### [PROBLEM DESCRIPTION]
Copy out, word for word, the lines from the start of the data below through the line containing "sampleObject [mkSegment 0 20", and no others.

### [DATA FOR THIS EXERCISE]
━━━━━━━━━━
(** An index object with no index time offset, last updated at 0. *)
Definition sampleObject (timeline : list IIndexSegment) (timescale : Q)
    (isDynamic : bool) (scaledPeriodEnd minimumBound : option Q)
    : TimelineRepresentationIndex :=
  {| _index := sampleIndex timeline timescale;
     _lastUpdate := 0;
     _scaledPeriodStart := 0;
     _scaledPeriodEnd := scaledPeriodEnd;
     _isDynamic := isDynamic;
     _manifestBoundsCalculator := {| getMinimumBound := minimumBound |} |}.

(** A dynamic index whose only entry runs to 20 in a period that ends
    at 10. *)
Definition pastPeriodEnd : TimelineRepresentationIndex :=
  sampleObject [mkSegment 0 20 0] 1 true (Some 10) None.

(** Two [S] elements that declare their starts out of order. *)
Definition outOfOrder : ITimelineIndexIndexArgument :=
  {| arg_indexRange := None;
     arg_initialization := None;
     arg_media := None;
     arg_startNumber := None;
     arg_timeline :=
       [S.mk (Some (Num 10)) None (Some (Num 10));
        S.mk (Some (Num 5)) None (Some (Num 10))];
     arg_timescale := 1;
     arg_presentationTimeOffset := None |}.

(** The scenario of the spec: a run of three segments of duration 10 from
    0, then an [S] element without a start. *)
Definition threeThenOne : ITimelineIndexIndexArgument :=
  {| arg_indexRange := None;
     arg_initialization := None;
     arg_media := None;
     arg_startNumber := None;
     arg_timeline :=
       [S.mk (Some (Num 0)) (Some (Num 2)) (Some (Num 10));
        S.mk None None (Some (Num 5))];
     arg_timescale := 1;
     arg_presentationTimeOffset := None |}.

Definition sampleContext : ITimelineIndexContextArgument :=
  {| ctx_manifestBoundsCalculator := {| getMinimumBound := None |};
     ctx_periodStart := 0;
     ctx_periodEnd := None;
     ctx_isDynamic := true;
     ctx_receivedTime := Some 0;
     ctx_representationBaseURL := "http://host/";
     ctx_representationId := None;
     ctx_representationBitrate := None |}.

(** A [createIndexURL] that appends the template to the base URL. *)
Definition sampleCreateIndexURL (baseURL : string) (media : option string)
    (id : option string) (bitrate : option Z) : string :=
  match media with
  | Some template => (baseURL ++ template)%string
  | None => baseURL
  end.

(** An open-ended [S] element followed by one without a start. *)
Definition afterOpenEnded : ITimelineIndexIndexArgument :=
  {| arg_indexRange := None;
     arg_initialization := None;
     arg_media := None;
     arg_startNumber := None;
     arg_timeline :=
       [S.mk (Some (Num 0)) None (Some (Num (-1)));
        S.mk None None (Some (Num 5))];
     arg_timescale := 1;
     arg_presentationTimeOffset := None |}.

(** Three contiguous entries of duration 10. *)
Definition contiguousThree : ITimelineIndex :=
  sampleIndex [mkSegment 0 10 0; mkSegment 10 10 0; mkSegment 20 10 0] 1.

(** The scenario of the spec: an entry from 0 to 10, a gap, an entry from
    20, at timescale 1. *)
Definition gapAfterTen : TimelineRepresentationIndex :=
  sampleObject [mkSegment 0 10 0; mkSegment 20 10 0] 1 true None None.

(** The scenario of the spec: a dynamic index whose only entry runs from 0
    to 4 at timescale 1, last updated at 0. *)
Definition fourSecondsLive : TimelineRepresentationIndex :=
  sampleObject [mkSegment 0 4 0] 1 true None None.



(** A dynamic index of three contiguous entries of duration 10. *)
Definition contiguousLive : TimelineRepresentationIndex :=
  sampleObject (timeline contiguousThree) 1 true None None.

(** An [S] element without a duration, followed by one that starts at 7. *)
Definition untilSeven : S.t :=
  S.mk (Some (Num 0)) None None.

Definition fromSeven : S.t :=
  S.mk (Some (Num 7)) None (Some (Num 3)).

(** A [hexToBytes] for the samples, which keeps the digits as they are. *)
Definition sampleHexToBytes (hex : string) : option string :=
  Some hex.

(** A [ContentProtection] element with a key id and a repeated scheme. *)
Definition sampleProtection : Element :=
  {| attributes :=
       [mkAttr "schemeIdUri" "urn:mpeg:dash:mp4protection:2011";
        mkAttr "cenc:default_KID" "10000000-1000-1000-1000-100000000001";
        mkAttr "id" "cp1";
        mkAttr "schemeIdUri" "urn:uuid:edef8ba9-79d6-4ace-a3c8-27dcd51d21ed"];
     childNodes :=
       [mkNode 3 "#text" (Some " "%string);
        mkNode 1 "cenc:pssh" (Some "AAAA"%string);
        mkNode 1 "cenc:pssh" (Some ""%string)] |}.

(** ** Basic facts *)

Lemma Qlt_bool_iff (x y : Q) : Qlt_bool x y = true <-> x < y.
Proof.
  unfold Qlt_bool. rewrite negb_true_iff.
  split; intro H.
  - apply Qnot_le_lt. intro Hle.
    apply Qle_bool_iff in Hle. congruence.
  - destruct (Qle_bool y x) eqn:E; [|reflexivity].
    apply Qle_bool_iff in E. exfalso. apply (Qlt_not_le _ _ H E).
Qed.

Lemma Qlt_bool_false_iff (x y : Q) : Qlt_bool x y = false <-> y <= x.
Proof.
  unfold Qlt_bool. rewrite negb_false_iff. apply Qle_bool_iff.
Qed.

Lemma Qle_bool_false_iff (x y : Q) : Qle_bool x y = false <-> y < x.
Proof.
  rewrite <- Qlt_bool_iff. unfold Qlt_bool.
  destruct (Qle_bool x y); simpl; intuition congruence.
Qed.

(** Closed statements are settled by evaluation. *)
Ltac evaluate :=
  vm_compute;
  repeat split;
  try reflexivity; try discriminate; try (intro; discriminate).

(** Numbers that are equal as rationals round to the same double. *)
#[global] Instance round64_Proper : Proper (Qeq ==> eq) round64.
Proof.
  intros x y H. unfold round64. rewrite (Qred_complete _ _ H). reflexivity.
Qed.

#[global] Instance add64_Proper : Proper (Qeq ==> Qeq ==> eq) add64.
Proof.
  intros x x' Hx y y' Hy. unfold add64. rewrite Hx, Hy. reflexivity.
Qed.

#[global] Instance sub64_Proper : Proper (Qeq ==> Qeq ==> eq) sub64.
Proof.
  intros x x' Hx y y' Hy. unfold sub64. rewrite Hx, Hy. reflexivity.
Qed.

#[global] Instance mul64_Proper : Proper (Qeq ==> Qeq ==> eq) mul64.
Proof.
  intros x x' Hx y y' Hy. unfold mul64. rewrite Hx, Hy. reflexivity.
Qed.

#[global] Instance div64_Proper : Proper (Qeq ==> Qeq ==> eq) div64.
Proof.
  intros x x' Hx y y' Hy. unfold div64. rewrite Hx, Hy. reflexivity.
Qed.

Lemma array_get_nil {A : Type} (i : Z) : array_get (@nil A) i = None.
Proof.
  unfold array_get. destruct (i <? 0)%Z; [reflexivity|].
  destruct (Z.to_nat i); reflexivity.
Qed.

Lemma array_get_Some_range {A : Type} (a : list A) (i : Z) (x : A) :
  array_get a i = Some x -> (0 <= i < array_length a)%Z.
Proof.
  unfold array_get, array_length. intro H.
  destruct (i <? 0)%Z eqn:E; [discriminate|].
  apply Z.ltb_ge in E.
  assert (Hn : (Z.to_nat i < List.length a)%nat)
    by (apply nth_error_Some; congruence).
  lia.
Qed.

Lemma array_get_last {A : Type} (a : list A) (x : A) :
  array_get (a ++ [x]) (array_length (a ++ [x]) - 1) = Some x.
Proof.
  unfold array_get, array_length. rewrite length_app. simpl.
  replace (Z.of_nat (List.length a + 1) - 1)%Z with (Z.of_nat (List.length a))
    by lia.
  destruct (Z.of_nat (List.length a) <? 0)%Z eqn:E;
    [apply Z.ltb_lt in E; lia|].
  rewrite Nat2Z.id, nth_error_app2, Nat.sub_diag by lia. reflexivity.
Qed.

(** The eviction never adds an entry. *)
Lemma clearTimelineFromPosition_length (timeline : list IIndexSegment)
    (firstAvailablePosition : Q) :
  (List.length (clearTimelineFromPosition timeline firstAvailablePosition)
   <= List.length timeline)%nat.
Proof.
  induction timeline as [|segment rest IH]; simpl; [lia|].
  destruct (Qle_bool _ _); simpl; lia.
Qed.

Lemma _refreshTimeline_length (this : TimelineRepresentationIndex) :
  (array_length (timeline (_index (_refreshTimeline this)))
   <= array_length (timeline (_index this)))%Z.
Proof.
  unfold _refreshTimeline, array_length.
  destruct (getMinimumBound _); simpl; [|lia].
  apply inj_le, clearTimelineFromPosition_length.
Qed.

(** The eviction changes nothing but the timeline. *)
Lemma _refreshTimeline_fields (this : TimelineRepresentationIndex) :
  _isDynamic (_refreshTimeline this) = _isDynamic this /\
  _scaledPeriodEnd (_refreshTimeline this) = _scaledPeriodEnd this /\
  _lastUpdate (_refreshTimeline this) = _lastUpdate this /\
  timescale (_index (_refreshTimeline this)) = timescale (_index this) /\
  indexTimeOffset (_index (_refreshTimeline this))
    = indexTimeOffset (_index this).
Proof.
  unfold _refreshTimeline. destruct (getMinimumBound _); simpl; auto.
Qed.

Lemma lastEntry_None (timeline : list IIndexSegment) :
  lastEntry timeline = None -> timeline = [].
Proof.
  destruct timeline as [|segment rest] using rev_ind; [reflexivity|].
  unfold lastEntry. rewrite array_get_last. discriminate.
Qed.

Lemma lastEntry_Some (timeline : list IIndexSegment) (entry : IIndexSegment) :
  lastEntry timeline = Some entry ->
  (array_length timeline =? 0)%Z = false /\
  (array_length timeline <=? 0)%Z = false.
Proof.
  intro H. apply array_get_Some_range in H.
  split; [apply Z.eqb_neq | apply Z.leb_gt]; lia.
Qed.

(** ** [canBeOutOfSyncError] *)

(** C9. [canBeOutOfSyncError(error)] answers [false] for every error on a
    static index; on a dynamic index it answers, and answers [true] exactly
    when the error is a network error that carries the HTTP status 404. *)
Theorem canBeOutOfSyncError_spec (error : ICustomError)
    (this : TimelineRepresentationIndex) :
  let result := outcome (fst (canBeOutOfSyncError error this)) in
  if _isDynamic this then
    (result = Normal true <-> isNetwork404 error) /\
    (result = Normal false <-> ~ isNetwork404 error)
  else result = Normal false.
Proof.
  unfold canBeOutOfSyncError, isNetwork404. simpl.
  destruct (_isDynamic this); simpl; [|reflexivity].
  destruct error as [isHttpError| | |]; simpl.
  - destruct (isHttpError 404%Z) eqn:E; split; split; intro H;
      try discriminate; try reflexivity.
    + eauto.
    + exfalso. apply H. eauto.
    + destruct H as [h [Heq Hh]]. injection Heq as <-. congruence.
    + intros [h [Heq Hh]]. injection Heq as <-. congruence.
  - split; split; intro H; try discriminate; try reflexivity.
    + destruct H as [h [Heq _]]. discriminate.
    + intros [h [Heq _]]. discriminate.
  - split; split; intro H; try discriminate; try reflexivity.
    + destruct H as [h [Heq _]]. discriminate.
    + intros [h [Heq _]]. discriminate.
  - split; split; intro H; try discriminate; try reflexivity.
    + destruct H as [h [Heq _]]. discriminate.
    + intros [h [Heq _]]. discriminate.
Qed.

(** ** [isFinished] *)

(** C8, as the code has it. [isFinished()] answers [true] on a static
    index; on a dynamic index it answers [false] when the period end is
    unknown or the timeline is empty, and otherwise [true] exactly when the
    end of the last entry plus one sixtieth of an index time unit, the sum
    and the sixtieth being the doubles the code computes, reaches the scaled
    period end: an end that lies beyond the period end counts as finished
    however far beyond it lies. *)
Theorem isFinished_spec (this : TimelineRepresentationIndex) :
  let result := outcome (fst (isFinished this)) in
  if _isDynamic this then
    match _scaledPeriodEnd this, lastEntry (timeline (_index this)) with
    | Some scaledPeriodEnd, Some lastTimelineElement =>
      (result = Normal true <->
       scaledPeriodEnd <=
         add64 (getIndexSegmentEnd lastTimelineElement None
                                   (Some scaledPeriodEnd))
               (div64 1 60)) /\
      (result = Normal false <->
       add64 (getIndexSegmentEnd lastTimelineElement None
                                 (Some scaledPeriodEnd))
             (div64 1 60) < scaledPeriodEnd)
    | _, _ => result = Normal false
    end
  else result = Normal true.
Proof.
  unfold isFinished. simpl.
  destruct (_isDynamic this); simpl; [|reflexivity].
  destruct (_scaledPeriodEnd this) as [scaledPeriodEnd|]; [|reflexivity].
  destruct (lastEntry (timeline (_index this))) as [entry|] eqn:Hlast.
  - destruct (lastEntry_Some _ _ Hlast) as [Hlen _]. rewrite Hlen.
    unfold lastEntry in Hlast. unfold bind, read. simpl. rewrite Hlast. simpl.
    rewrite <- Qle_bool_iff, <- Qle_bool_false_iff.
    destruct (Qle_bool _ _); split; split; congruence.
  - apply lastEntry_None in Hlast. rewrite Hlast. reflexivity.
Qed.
━━━━━━━━━━
### [SOLUTION TO THE PROBLEM]
(** An index object with no index time offset, last updated at 0. *)
Definition sampleObject (timeline : list IIndexSegment) (timescale : Q)
    (isDynamic : bool) (scaledPeriodEnd minimumBound : option Q)
    : TimelineRepresentationIndex :=
  {| _index := sampleIndex timeline timescale;
     _lastUpdate := 0;
     _scaledPeriodStart := 0;
     _scaledPeriodEnd := scaledPeriodEnd;
     _isDynamic := isDynamic;
     _manifestBoundsCalculator := {| getMinimumBound := minimumBound |} |}.

(** A dynamic index whose only entry runs to 20 in a period that ends
    at 10. *)
Definition pastPeriodEnd : TimelineRepresentationIndex :=
  sampleObject [mkSegment 0 20 0] 1 true (Some 10) None.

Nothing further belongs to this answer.